> _Work to complete_: Return a copy of every line in the records that includes the word "NestedDict".

> _Stored data entries_:
(** * Real-estate transaction orchestrator

    A shallow embedding of [models/Transaction.ts], [services/ContractService.ts]
    and [services/TransactionService.ts], and the properties of the transaction
    state machine, its aggregation rules and its audit log.

    Conventions of the embedding:
    - a JavaScript [number] holding a price or an amount is an integer [Z];
    - a [Date] is an integer instant ([Time]);
    - what the runtime hands to one call (the identifiers drawn by [uuidv4],
      the instant read by [new Date()], the locale formatting of numbers) is a
      [Host] record given to the call; all reads of the clock made during one
      call see the same instant;
    - the service mutates transaction objects in place and signals failure by
      throwing: a method body is a computation over the transaction it works
      on, which yields an [Outcome] together with the transaction as the
      throw or the return leaves it. *)

From Stdlib Require Import ZArith String Ascii List Lia.
From stdpp Require Import base option list gmap strings pretty.

Local Open Scope string_scope.

(** ** Domain model ([models/Transaction.ts]) *)

Definition Time : Type := Z.

Inductive TransactionStatus : Type :=
| INITIATED
| CONTRACT_GENERATED
| DOCUMENTS_PENDING
| DOCUMENTS_VERIFIED
| PAYMENT_PENDING
| PAYMENT_RECEIVED
| OWNERSHIP_TRANSFER_PENDING
| COMPLETED
| CANCELLED
| DISPUTED.

Inductive DocumentType : Type :=
| TITLE_DEED
| IDENTITY_SELLER
| IDENTITY_BUYER
| PURCHASE_AGREEMENT
| MORTGAGE_APPROVAL
| INSPECTION_REPORT.

Inductive PaymentMethod : Type :=
| BANK_TRANSFER
| ESCROW
| MORTGAGE.

Inductive Role : Type := SELLER | BUYER | AGENT | NOTARY.

#[global] Instance TransactionStatus_eq_dec : EqDecision TransactionStatus.
Proof. solve_decision. Defined.

#[global] Instance DocumentType_eq_dec : EqDecision DocumentType.
Proof. solve_decision. Defined.

#[global] Instance PaymentMethod_eq_dec : EqDecision PaymentMethod.
Proof. solve_decision. Defined.

(** The string value of each enumeration member, as the template strings of
    the service print it. *)
Definition statusName (s : TransactionStatus) : string :=
  match s with
  | INITIATED => "INITIATED"
  | CONTRACT_GENERATED => "CONTRACT_GENERATED"
  | DOCUMENTS_PENDING => "DOCUMENTS_PENDING"
  | DOCUMENTS_VERIFIED => "DOCUMENTS_VERIFIED"
  | PAYMENT_PENDING => "PAYMENT_PENDING"
  | PAYMENT_RECEIVED => "PAYMENT_RECEIVED"
  | OWNERSHIP_TRANSFER_PENDING => "OWNERSHIP_TRANSFER_PENDING"
  | COMPLETED => "COMPLETED"
  | CANCELLED => "CANCELLED"
  | DISPUTED => "DISPUTED"
  end.
Definition configure_serial_raw (port_path : string) (baudrate : Z) : M W unit :=
  try_except
    (fd ← syscall (os_open port_path (Z.lor (Z.lor (O_RDWR om) (O_NOCTTY om)) (O_NONBLOCK om)))
                  (COpen port_path (Z.lor (Z.lor (O_RDWR om) (O_NOCTTY om)) (O_NONBLOCK om)));
     attrs ← syscall (tcgetattr fd) (CGetattr fd);
     let baudrates := build_baudrates in
     baudrate ← (if bool_decide (baudrates !! baudrate = None)
                 then print ("Warning: Baudrate " +:+ pretty baudrate +:+
                             " not available, using 115200");;
                      mret 115200
                 else mret baudrate);
     B115200 ← termios_getattr "B115200";
     let baud := default B115200 (baudrates !! baudrate) in
     let 'mk_attrs iflag oflag cflag lflag ispeed ospeed cc := attrs in
     let iflag := 0 in
     let oflag := 0 in
     let cflag := Z.lor (Z.lor (CS8 tm) (CREAD tm)) (CLOCAL tm) in
     let lflag := 0 in
     cc ← py_setitem cc (VMIN tm) (CcInt 0);
     cc ← py_setitem cc (VTIME tm) (CcInt 0);
     syscall (tcsetattr fd (TCSANOW tm) (mk_attrs iflag oflag cflag lflag baud baud cc))
             (CSetattr fd (TCSANOW tm) (mk_attrs iflag oflag cflag lflag baud baud cc));;
     print ("[configure-serial] Configured " +:+ port_path +:+ " for raw binary mode");;
     print ("[configure-serial] Baud rate: " +:+ pretty baudrate);;
     print "[configure-serial] iflag=0, oflag=0, lflag=0 (all processing disabled)";;
     print "[configure-serial] VMIN=0, VTIME=0 (non-blocking)";;
     syscall (os_close fd) (CClose fd);;
     sys_exit 0)
    (λ e,
       print_stderr ("Error: " +:+ str e);;
       sys_exit 1).

(** Steps 1 to 6 of the procedure (lines 14-51): the body of the [try]
    up to and including [tcsetattr], returning the descriptor and the
    effective rate that the remaining lines use. *)
Definition steps_1_6 (port_path : string) (baudrate : Z) : M W (Z * Z) :=
  fd ← syscall (os_open port_path (Z.lor (Z.lor (O_RDWR om) (O_NOCTTY om)) (O_NONBLOCK om)))
               (COpen port_path (Z.lor (Z.lor (O_RDWR om) (O_NOCTTY om)) (O_NONBLOCK om)));
  attrs ← syscall (tcgetattr fd) (CGetattr fd);
  let baudrates := build_baudrates in
  baudrate ← (if bool_decide (baudrates !! baudrate = None)
              then print ("Warning: Baudrate " +:+ pretty baudrate +:+
                          " not available, using 115200");;
                   mret 115200
              else mret baudrate);
  B115200 ← termios_getattr "B115200";
  let baud := default B115200 (baudrates !! baudrate) in
  let 'mk_attrs iflag oflag cflag lflag ispeed ospeed cc := attrs in
  let iflag := 0 in
  let oflag := 0 in
  let cflag := Z.lor (Z.lor (CS8 tm) (CREAD tm)) (CLOCAL tm) in
  let lflag := 0 in
  cc ← py_setitem cc (VMIN tm) (CcInt 0);
  cc ← py_setitem cc (VTIME tm) (CcInt 0);
  syscall (tcsetattr fd (TCSANOW tm) (mk_attrs iflag oflag cflag lflag baud baud cc))
          (CSetattr fd (TCSANOW tm) (mk_attrs iflag oflag cflag lflag baud baud cc));;
  mret (fd, baudrate).

(** Steps 7 to 9 (lines 53-59). *)
Definition steps_7_9 (port_path : string) (fd baudrate : Z) : M W unit :=
  print ("[configure-serial] Configured " +:+ port_path +:+ " for raw binary mode");;
  print ("[configure-serial] Baud rate: " +:+ pretty baudrate);;
  print "[configure-serial] iflag=0, oflag=0, lflag=0 (all processing disabled)";;
  print "[configure-serial] VMIN=0, VTIME=0 (non-blocking)";;
  syscall (os_close fd) (CClose fd);;
  sys_exit 0.

(** The builtin [int] on a command-line string: the integer, or the
    [ValueError] it raises. *)
Variable py_int : string → exn + Z.

(** The [__main__] block, on [sys.argv].  Under each length test the
    index is in range, so the [default] of the lookup is never used. *)
Definition main (argv : list string) : M W unit :=
  let port := if bool_decide (1 < length argv)%nat
              then default "" (argv !! 1%nat) else "/dev/ttyS0" in
  baud ← (if bool_decide (2 < length argv)%nat
          then match py_int (default "" (argv !! 2%nat)) with
               | inr n => mret n
               | inl e => raise e
               end
          else mret 115200);
  configure_serial_raw port baud.

End Script.

(** A fresh process on host state [w]: nothing called, nothing printed. *)
Definition start {W} (w : W) : Proc W := mk_proc w [] [] [].

(** The attribute records the run handed to a [tcsetattr] that succeeded,
    and the snapshots a successful [tcgetattr] returned. *)
Definition applied (cs : list call) : list Attrs :=
  omap (λ c, match c with CSetattr _ _ a (inr _) => Some a | _ => None end) cs.
Lemma retrieve_returns_attached_witness :
  exists w' id evs,
    ServeHTTP (routes sample_app) (sample_env "/txn") init_world = Ok tt w' /\
    trace w' = trace init_world ++ EvAttach id :: evs /\
    (forall found, EvRetrieve found ∈ evs -> found = Some id) /\
    FromContext w' = Ok (Some id) (log (EvRetrieve (Some id)) w') /\
    nrgin_Transaction w' = Ok (Some id) (log (EvRetrieve (Some id)) w').
Proof.
  apply (retrieve_returns_attached sample_app R_txn (sample_env "/txn") init_world);
    reflexivity.
Defined.

(** C7. When [NewApplication] fails, [main] prints the error and exits
    with status 1, and no server is started; a non-zero exit has no other
    cause; when it succeeds and the listener opens, the router is served on
    port 8000. *)
Theorem startup_failure_is_fatal (s : Startup) :
  (forall err, NewApplication s NewApplication_config = inr err ->
     main s = Exit 1 [Error_string err]) /\
  (forall code out, main s = Exit code out -> code <> 0 ->
     exists err, NewApplication s NewApplication_config = inr err) /\
  (forall nr, NewApplication s NewApplication_config = inl nr ->
     listen_error s = None -> main s = Serving ":8000" (routes nr)).
Proof.
  unfold main, NewApplication_config.
  destruct (NewApplication s _) as [nr | err] eqn:Happ.
  - repeat split.
    + intros err Herr. discriminate Herr.
    + intros code out Hmain Hcode. destruct (listen_error s); [| discriminate Hmain].
      injection Hmain as <- _. done.
    + intros nr' [= <-] ->. reflexivity.
  - repeat split.
    + intros err' [= <-]. reflexivity.
    + intros code out _ _. by exists err.
    + intros nr Hnr. discriminate Hnr.
Qed.

Lemma startup_failure_is_fatal_witness :
  main failing_startup = Exit 1 ["license length is not 40"].
Proof.
  exact (proj1 (startup_failure_is_fatal failing_startup)
               (ErrorsNew "license length is not 40") eq_refl).
Defined.
(** C7 fails on a cache hit: the geometry is in [calib_dict], the mask has
    slit 1 flagged, and [get_slits] calls no collaborator, yet the mask
    comes back all-false. *)
Lemma get_slits_cache_hit_resets :
  let st := after_wavelength in
  let st' := sexec (Get_slits PNone) st in
  (calib_dict st !! "X" ≫= (.!! "trace")) = Some (PSlits 2 4)
  /\ attrs st !! "maskslits" = Some (PMask [false; true])
  /\ trace st' = trace st
  /\ attrs st' !! "maskslits" = Some (PMask [false; false]).
Proof. vm_compute. repeat split; reflexivity. Qed.

Lemma merge_mask_shapes_witness :
  merge_mask "wv_maskslits" back_to_A =
  (Return tt,
   with_attrs back_to_A
     (<["maskslits" := PMask [true; true]]> (attrs back_to_A))).
Proof.
  apply (merge_mask_shapes "wv_maskslits" back_to_A [false; false] [true]);
    vm_compute; reflexivity.
Defined.

(** C9 fails when the incoming mask has one element: setup "A" (one slit)
    has its wavelength mask stored, setup "B" (two slits) is traced, and
    back under "A" the stored one-element mask is merged into the
    two-element mask without any error. *)
Lemma merge_absorbs_length_one :
  attrs back_to_A !! "maskslits" = Some (PMask [false; false])
  /\ (calib_dict back_to_A !! "A" ≫= (.!! "wvmask")) = Some (PMask [true])
  /\ (srun (Get_wv_calib PNone) back_to_A).1
     = Return (PTuple [POpaque 5; PMask [true; true]]).
Proof. vm_compute. repeat split; reflexivity. Qed.

(** ** Chains of lookups in the settings tree *)

Lemma grows_refl (h : NestedDict.heap) : NestedDict.grows h h.
Proof. intros l d Hd. by exists d. Qed.

Lemma grows_trans (a b c : NestedDict.heap) :
  NestedDict.grows a b -> NestedDict.grows b c -> NestedDict.grows a c.
Proof.
  intros Hab Hbc l d Hd.
  destruct (Hab l d Hd) as (d1 & H1 & S1).
  destruct (Hbc l d1 H1) as (d2 & H2 & S2).
  exists d2. split; [done | by etrans].
Qed.

Lemma getitem_hit (h : NestedDict.heap) l d item v :
  h !! l = Some d -> d !! item = Some v ->
  NestedDict.__getitem__ h l item = (Return v, h).
Proof.
  intros Hl Hd. unfold NestedDict.__getitem__, NestedDict.dict_getitem.
  by rewrite Hl, Hd.
Qed.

> _Written reply_:
Lemma grows_refl (h : NestedDict.heap) : NestedDict.grows h h.
Lemma grows_trans (a b c : NestedDict.heap) :
  NestedDict.grows a b -> NestedDict.grows b c -> NestedDict.grows a c.
Lemma getitem_hit (h : NestedDict.heap) l d item v :
  NestedDict.__getitem__ h l item = (Return v, h).
  intros Hl Hd. unfold NestedDict.__getitem__, NestedDict.dict_getitem.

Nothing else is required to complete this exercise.